Applies only to hypertension or angina pectoris
Bisoprolol must be used with caution in patients with hypertension or angina pectoris and accompanying heart failure.
Applies only to chronic heart failure
The treatment of stable chronic heart failure with bisoprolol has to be initiated with a special titration phase.
The initiation and cessation of treatment of stable chronic heart failure with bisoprolol necessitates regular monitoring.
There is no therapeutic experience of bisoprolol treatment of heart failure in patients with the following diseases and conditions:
+ Insulin dependent diabetes mellitus (type I).
+ Severely impaired renal function.
+ Severely impaired liver function.
+ Restrictive cardiomyopathy.
+ Congenital heart disease.
+ Haemodynamically significant organic valvular disease.
+ Myocardial infarction within 3 months.
Applies to all indications
Especially in patients with ischaemic heart disease the cessation of therapy with bisoprolol must not be done abruptly unless clearly indicated, because this may lead to transitional worsening of heart condition.
There is a risk of myocardial infarction and sudden death if the treatment is suddenly discontinued in patients with coronary heart disease.
Bisoprolol must be used with caution in:
– Bronchospasm (bronchial asthma, chronic obstructive pulmonary disease (COPD)): Although cardioselective (beta1) beta-blockers may have less effect on lung function than non-selective beta-blockers, as with all beta-blockers, these should be avoided in patients with obstructive airways diseases, unless there are compelling clinical reasons for their use. Where such reasons exist, this medicinal product may be used with caution. In patients with obstructive airways diseases, the treatment with bisoprolol should be started at the lowest possible dose and patients should be carefully monitored for new symptoms (e.g. dyspnoea, exercise intolerance, cough). In bronchial asthma or other chronic obstructive lung diseases, which may cause symptoms, bronchodilating therapy should be given concomitantly. Occasionally an increase of the airway resistance may occur in patients with asthma, therefore the dose of beta2-stimulants may have to be increased.
– Diabetes mellitus with large fluctuations in blood glucose values: Symptoms of hypoglycaemia (e.g. tachycardia, palpitations or sweating) can be masked.
– Strict fasting.
– Ongoing desensitisation therapy: As with other beta-blockers, bisoprolol may increase both the sensitivity towards allergens and the severity of anaphylactic reactions.
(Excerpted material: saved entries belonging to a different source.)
(* ===== verification/UploadProps.v ===== *)
(** * Uploads: what is accepted, what a completed upload is owed, what is taken back

    The presign check accepts exactly the RFC 1864 digests; a completed upload is either
    judged, accepted by the moderator or in the retry queue; the expiration takes back
    only what nobody refers to, and what it deletes is not restored by a rollback. *)

From S2P Require Import Prelude.
From S2P Require Import GoText.
From S2P Require Import Apierr.
From S2P Require Import Effects.
From S2P Require Import Logic.
From S2P Require Import Model.
From S2P Require Import Sealed.
From S2P Require Import AuthRepo.
From S2P Require Import AuthService.
From S2P Require Import ImageAccess.
From S2P Require Import PostRepo.
From S2P Require Import Moderation.
From S2P Require Import PostTables.
From S2P Require Import PostProps.
From S2P Require Import ImageRetry.
From S2P Require Import ImageRetryProps.
From S2P Require Import Upload.
Open Scope Z_scope.

(** ** Standard base64 *)
Section base64.
Import StdEncoding.
Abbreviation is_sextet := RawURLEncoding.is_sextet.

Lemma std_value_of_char s : is_sextet s -> value_of (char_of s) = Some s.
Proof.
  unfold RawURLEncoding.is_sextet, char_of, value_of, RawURLEncoding.char_of,
    RawURLEncoding.value_of, in_range. intros Hs.
  repeat (case_match; try lia); try (f_equal; lia).
Qed.

Lemma char_of_plain s : is_sextet s ->
  is_byte (char_of s) /\ char_of s <> 10 /\ char_of s <> 13 /\ char_of s <> 61.
Proof.
  unfold RawURLEncoding.is_sextet, char_of, RawURLEncoding.char_of, is_byte. intros Hs.
  repeat case_match; lia.
Qed.

Lemma std_mapM_value_of l : Forall is_sextet l -> mapM value_of (map char_of l) = Some l.
Proof. induction 1 as [|s l Hs _ IH]; [done|]. cbn. by rewrite std_value_of_char, IH. Qed.

(** A full group, wherever it stands. *)
Lemma decode_group p q r s l vs bytes rest : s <> 61 ->
  mapM value_of [p; q; r; s] = Some vs -> RawURLEncoding.unsextets vs = Some bytes ->
  decode l = Some rest -> decode (p :: q :: r :: s :: l) = Some (bytes ++ rest).
Proof.
  intros Hs Hm Hu Hl. destruct l as [|z l].
  - cbn [decode]. rewrite (proj2 (Z.eqb_neq s 61)), andb_false_r by done.
    injection Hl as <-. rewrite Hm, app_nil_r. exact Hu.
  - transitivity (vs ← mapM value_of [p; q; r; s]; bytes ← RawURLEncoding.unsextets vs;
      rest ← decode (z :: l); Some (bytes ++ rest)); [reflexivity|].
    rewrite Hl, Hm. change (Some ?x ≫= ?f) with (f x). cbv beta. by rewrite Hu.
Qed.

Lemma decode_encode l : Forall is_byte l -> decode (encode l) = Some l.
Proof.
  induction l as [|a|a b|a b c l IH] using RawURLEncoding.triples_ind; intros Hl; [done|..].
  1,2: pose proof (RawURLEncoding.sextets_range _ Hl) as Hs;
    pose proof (RawURLEncoding.unsextets_sextets _ Hl) as Hu; pose proof (std_mapM_value_of _ Hs) as Hm;
    cbn [RawURLEncoding.sextets] in *; cbn [encode map app decode RawURLEncoding.sextets].
  - cbn [Z.eqb Pos.eqb andb]. cbn [map] in Hm. rewrite Hm. exact Hu.
  - rewrite !Forall_cons in Hs. destruct Hs as (_ & _ & Hs & _).
    destruct (char_of_plain _ Hs) as (_ & _ & _ & Hne). rewrite (proj2 (Z.eqb_neq _ 61) Hne).
    cbn [andb Z.eqb Pos.eqb]. cbn [map] in Hm. rewrite Hm. exact Hu.
  - assert (Forall is_byte [a; b; c]) as Habc by (exact (Forall_take _ 3 _ Hl)).
    assert (Forall is_byte l) as Hl' by (rewrite !Forall_cons in Hl; tauto).
    pose proof (RawURLEncoding.sextets_range _ Habc) as Hs.
    pose proof (RawURLEncoding.unsextets_sextets _ Habc) as Hu. pose proof (std_mapM_value_of _ Hs) as Hm.
    cbn [RawURLEncoding.sextets] in *. cbn [encode map app RawURLEncoding.sextets].
    rewrite !Forall_cons in Hs. destruct Hs as (_ & _ & _ & Hs & _).
    destruct (char_of_plain _ Hs) as (_ & _ & _ & Hne).
    exact (decode_group _ _ _ _ _ _ _ _ Hne Hm Hu (IH Hl')).
Qed.

Lemma encode_plain l : Forall is_byte l -> Forall (fun c => is_byte c /\ c <> 10 /\ c <> 13) (encode l).
Proof.
  induction l as [|a|a b|a b c l IH] using RawURLEncoding.triples_ind; intros Hl; [done|..].
  3: assert (Forall is_byte l) as Hl' by (rewrite !Forall_cons in Hl; tauto);
    assert (Forall is_byte [a; b; c]) as Habc by (exact (Forall_take _ 3 _ Hl));
    pose proof (RawURLEncoding.sextets_range _ Habc) as Hs; apply Forall_app; split; [|by apply IH].
  1,2: pose proof (RawURLEncoding.sextets_range _ Hl) as Hs; apply Forall_app; split;
    [|by repeat constructor; unfold is_byte; lia].
  all: apply Forall_map; eapply Forall_impl; [exact Hs|]; intros s Hsx; cbn;
    destruct (char_of_plain _ Hsx) as (? & ? & ? & _); done.
Qed.

Lemma std_Decode_Encode l : Forall is_byte l ->
  DecodeString (EncodeToString l) = Some l.
Proof.
  intros Hl. pose proof (encode_plain l Hl) as Hp. unfold DecodeString, EncodeToString.
  rewrite bytes_of_string_of by (eapply Forall_impl; [exact Hp|]; by intros c []).
  replace (filter _ (encode l)) with (encode l); [by apply decode_encode|].
  symmetry. induction Hp as [|c m (_ & H10 & H13) _ IH]; [done|].
  by rewrite filter_cons_True, IH.
Qed.

(** What is decoded are bytes. *)
Lemma value_of_range c s : value_of c = Some s -> is_sextet s.
Proof.
  unfold value_of, RawURLEncoding.value_of, in_range, RawURLEncoding.is_sextet. intros E.
  repeat case_match; simplify_eq; rewrite ?andb_true_iff, ?Z.leb_le in *; lia.
Qed.

Lemma mapM_value_range l vs : mapM value_of l = Some vs -> Forall is_sextet vs.
Proof.
  intros Hm. apply mapM_Some in Hm. induction Hm as [|c v l vs Hv _ IH]; constructor; [|done].
  by eapply value_of_range.
Qed.

Lemma unsextets_bytes vs d : (length vs <= 4)%nat -> Forall is_sextet vs ->
  RawURLEncoding.unsextets vs = Some d -> Forall is_byte d.
Proof.
  intros Hl Hs E. destruct vs as [|p [|q [|r [|v [|x l]]]]]; cbn in Hl; [..|lia];
    cbn in E; try discriminate E; injection E as <-; rewrite ?Forall_cons in Hs;
    repeat constructor; unfold RawURLEncoding.is_sextet in *; Z.to_euclidean_division_equations; lia.
Qed.

Lemma group_bytes l d : (length l <= 4)%nat ->
  (vs ← mapM value_of l; RawURLEncoding.unsextets vs) = Some d -> Forall is_byte d.
Proof.
  intros Hl E. destruct (mapM value_of l) as [vs|] eqn:Hm; [|done].
  apply (unsextets_bytes vs); [|by eapply mapM_value_range|exact E].
  apply mapM_Some, Forall2_length in Hm. lia.
Qed.

Lemma decode_bytes l d : decode l = Some d -> Forall is_byte d.
Proof.
  remember (length l) as n eqn:Hn. revert l d Hn.
  induction n as [n IH] using (well_founded_induction lt_wf). intros l d Hn E.
  destruct l as [|p [|q [|r [|s l]]]]; try discriminate E; [by injection E as <-|].
  destruct l as [|z l].
  - cbn [decode] in E. destruct (_ && _).
    + by apply (group_bytes [p; q]); [cbn; lia|].
    + destruct (s =? 61).
      * by apply (group_bytes [p; q; r]); [cbn; lia|].
      * by apply (group_bytes [p; q; r; s]); [cbn; lia|].
  - assert ((vs ← mapM value_of [p; q; r; s]; bytes ← RawURLEncoding.unsextets vs;
      rest ← decode (z :: l); Some (bytes ++ rest)) = Some d) as E' by exact E.
    destruct (vs ← mapM value_of [p; q; r; s]; RawURLEncoding.unsextets vs) as [bytes|] eqn:Hg.
    + apply group_bytes in Hg as Hb; [|cbn; lia].
      destruct (mapM value_of [p; q; r; s]) as [vs|]; [|done].
      change (Some ?x ≫= ?f) with (f x) in E', Hg. cbv beta in E', Hg. rewrite Hg in E'.
      change (Some ?x ≫= ?f) with (f x) in E'. cbv beta in E'.
      destruct (decode (z :: l)) as [rest|] eqn:Hr; [|done]. injection E' as <-.
      apply Forall_app. split; [done|]. eapply (IH (length (z :: l))); [|reflexivity|exact Hr].
      subst n. cbn. lia.
    + destruct (mapM value_of [p; q; r; s]) as [vs|]; [|done].
      change (Some ?x ≫= ?f) with (f x) in E', Hg. cbv beta in E', Hg. by rewrite Hg in E'.
Qed.
End base64.

(** ** Presigning *)
Import UploadRepository UploadService.

Lemma digest_length digest : length digest = 16%nat ->
  String.length (StdEncoding.EncodeToString digest) = 24%nat.
Proof.
  intros Hl. unfold StdEncoding.EncodeToString. rewrite length_string_of.
  do 16 (destruct digest as [|? digest]; [discriminate Hl|]). destruct digest; [done|discriminate Hl].
Qed.

Lemma valid_md5_spec contentMD5 :
  valid_md5 contentMD5 = true <->
  exists digest, Forall is_byte digest /\ length digest = 16%nat /\
    contentMD5 = StdEncoding.EncodeToString digest.
Proof.
  unfold valid_md5. split.
  - destruct (StdEncoding.DecodeString contentMD5) as [digest|] eqn:Hd; [|done].
    rewrite !andb_true_iff, !Nat.eqb_eq, bool_decide_eq_true. intros [[_ Hl] He].
    exists digest. split; [by eapply decode_bytes|done].
  - intros (digest & Hb & Hl & ->). rewrite std_Decode_Encode by done.
    by rewrite digest_length, Hl, bool_decide_eq_true_2 by done.
Qed.

(** exactly the well-formed declarations are presigned.  [Presign] accepts an upload
    iff its purpose and its content type are known, its size is positive and within the
    limit, and [content_md5] is the canonical padded base64 of sixteen bytes: every such
    string is accepted, and nothing else, whatever the decoder lets through (line breaks,
    spare bits, other lengths). *)
Theorem presign_accepts_exactly s input purpose directory extension :
  validatePresign s input = inr (purpose, directory, extension) <->
  purpose = pi_Purpose input /\
  purposeDirectories !! purpose = Some directory /\
  contentTypeExtensions !! pi_ContentType input = Some extension /\
  0 < pi_Size input <= us_maxImageBytes s /\
  exists digest, Forall is_byte digest /\ length digest = 16%nat /\
    pi_ContentMD5 input = StdEncoding.EncodeToString digest.
Proof.
  rewrite <- valid_md5_spec. unfold validatePresign. split.
  - intros E. destruct (purposeDirectories !! _) as [d|] eqn:Hd; [|done].
    destruct (contentTypeExtensions !! _) as [x|] eqn:Hx; [|done].
    destruct (_ || _) eqn:Hs; [done|]. destruct (valid_md5 _) eqn:Hm; [|done].
    injection E as <- <- <-. apply orb_false_iff in Hs as [?%Z.leb_gt ?%Z.ltb_ge].
    split_and!; try done; lia.
  - intros (-> & -> & -> & Hs & ->).
    rewrite (proj2 (Z.leb_gt _ _)), (proj2 (Z.ltb_ge _ _)) by lia. done.
Qed.

(** ** Runs that call out *)
Section calls.
Context `{Env} `{Pg} `{Unicode} `{DbClock}.

Lemma sql_inr {R} (m : MT R) u r u' : sql m u = (inr r, u') ->
  m (u_tx u) = (inr r, u_tx u') /\ u_calls u' = u_calls u.
Proof. unfold sql. destruct (m (u_tx u)) as [x tx] eqn:E. by intros [= -> <-]. Qed.

Lemma ask_inr {R} (answer : nat -> R) u r u' : ask answer u = (inr r, u') ->
  u' = u /\ exists k, r = answer k.
Proof. unfold ask. intros [= <- <-]. eauto. Qed.

Lemma tell_inr entry u r u' : tell entry u = (inr r, u') ->
  u_tx u' = u_tx u /\ u_calls u' = u_calls u ++ [entry].
Proof. unfold tell. by intros [= <- <-]. Qed.

(** [Keeps] for transactions that call out, with what they say. *)
Definition Does (D : relation DB) (P : UploadCall -> Prop) {R} (m : UM R) : Prop :=
  forall u r u', m u = (r, u') ->
    D (tx_db (u_tx u)) (tx_db (u_tx u')) /\
    exists calls, u_calls u' = u_calls u ++ calls /\ Forall P calls.

Context (D : relation DB) `{!PreOrder D} (P : UploadCall -> Prop).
Epinephrine treatment may not always yield the expected therapeutic effect.
– AV block of first degree.
– Prinzmetal’s angina: Cases of coronary vasospasm have been observed. Despite its high beta1-selectivity, angina attacks cannot be completely excluded when bisoprolol is administered to patients with Prinzmetal’s angina.
– Peripheral arterial occlusive disease: Aggravation of symptoms may occur especially when starting therapy.
– General anaesthesia: In patients undergoing general anaesthesia beta-blockade reduces the incidence of arrhythmias and myocardial ischaemia during induction and intubation, and the post-operative period. It is currently recommended that maintenance of beta-blockade should be continued peri-operatively. The anaestheist must be aware of beta-blockade because of the potential for interactions with other medicinal products, resulting in bradyarrhythmias, attenuation of the reflex tachycardia and the decreased reflex ability to compensate for blood loss. If it is thought necessary to withdraw beta-blocking agent therapy before surgery, this should be done gradually and completed about 48 hours before anaesthesia.
– Patients with psoriasis or a history of psoriasis should only be given beta-blocking agents (e.g. bisoprolol) after carefully balancing the benefits against the risks.
– In patients with phaeochromocytoma bisoprolol must not be administered until after alpha-receptor blockade.
– Under treatment with bisoprolol the symptoms of a thyrotoxicosis may be masked.
– Combination of bisoprolol with calcium antagonists of the verapamil or diltiazem type, with Class I antiarrhythmic medicinal products and with centrally acting antihypertensive medicinal products is generally not recommended.
Bisoprolol is not recommended during pregnancy unless clearly necessary.
It is not known whether this drug is excreted in human milk. Therefore, breast-feeding is not recommended during administration of bisoprolol.
In a study with coronary heart disease patients bisoprolol did not impair driving performance. Depending on the individual patient’s response the ability to drive a vehicle or to use machines may be impaired. This needs to be considered particularly at start of treatment, upon change of medication, or in conjunction with alcohol.